§ **PROBLEM TO WORK ON**: All lines from the one containing "Definition update_done (d" through the end of the data below are to be transcribed exactly. Leave out the rest.

§ **INFORMATION SUPPLIED**:
|---|

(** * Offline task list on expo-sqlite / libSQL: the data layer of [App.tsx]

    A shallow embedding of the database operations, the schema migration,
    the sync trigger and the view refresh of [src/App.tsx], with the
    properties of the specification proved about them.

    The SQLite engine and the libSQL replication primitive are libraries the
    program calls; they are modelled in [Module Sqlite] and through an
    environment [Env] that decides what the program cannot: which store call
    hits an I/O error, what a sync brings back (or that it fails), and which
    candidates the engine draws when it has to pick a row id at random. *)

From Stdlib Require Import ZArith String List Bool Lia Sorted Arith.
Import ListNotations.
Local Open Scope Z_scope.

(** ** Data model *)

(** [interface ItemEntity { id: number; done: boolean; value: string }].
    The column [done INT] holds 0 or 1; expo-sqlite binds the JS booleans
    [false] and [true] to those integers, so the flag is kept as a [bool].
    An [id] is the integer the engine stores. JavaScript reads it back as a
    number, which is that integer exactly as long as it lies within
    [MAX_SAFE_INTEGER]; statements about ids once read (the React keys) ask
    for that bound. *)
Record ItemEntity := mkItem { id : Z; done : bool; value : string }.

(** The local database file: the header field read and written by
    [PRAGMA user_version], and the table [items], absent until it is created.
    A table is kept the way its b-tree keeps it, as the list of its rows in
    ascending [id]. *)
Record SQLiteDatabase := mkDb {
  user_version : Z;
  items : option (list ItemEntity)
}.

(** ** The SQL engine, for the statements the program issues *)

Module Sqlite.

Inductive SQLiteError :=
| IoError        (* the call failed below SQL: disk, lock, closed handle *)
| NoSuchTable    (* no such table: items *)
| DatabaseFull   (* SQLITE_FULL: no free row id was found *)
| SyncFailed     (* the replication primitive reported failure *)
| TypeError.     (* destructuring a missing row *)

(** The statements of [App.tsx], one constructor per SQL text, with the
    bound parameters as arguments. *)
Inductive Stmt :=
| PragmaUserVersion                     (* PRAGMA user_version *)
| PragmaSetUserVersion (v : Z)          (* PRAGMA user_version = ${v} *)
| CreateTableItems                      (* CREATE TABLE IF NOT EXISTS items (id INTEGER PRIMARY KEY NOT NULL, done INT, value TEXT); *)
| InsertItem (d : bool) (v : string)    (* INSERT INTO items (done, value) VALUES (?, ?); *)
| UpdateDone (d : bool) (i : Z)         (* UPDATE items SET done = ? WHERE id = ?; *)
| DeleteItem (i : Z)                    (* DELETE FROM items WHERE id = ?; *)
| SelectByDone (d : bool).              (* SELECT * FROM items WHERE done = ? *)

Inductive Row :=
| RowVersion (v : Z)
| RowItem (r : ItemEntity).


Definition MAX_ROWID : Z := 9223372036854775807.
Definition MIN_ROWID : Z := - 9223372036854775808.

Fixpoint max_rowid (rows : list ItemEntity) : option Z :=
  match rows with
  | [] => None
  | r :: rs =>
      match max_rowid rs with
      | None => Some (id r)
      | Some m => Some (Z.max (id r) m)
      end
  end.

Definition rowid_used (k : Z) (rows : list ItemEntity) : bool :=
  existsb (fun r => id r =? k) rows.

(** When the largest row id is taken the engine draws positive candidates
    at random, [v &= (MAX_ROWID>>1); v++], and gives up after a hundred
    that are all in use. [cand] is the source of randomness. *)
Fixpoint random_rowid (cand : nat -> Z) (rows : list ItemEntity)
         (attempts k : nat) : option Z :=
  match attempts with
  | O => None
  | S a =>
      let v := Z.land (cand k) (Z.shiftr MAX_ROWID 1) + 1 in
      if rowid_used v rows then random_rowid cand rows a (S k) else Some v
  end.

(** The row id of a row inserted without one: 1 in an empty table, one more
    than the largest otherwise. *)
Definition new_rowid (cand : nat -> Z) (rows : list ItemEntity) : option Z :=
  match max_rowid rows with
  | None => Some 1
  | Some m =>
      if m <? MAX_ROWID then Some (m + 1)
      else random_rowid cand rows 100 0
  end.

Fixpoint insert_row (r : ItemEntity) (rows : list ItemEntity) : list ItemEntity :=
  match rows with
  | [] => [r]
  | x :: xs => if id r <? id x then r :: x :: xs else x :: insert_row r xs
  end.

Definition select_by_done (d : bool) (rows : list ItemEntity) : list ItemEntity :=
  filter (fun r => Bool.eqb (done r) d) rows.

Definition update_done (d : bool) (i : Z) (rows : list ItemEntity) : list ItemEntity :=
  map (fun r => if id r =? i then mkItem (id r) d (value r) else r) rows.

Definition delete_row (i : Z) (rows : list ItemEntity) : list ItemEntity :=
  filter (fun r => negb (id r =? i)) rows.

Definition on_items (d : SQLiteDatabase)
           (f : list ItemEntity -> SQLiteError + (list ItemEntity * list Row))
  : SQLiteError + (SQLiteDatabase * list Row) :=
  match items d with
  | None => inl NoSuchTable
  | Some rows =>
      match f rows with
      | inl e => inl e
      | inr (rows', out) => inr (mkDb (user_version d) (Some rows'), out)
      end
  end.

|---|

§ **REPLY**:
Definition update_done (d : bool) (i : Z) (rows : list ItemEntity) : list ItemEntity :=
  map (fun r => if id r =? i then mkItem (id r) d (value r) else r) rows.

Definition delete_row (i : Z) (rows : list ItemEntity) : list ItemEntity :=
  filter (fun r => negb (id r =? i)) rows.

Definition on_items (d : SQLiteDatabase)
           (f : list ItemEntity -> SQLiteError + (list ItemEntity * list Row))
  : SQLiteError + (SQLiteDatabase * list Row) :=
  match items d with
  | None => inl NoSuchTable
  | Some rows =>
      match f rows with
      | inl e => inl e
      | inr (rows', out) => inr (mkDb (user_version d) (Some rows'), out)
      end
  end.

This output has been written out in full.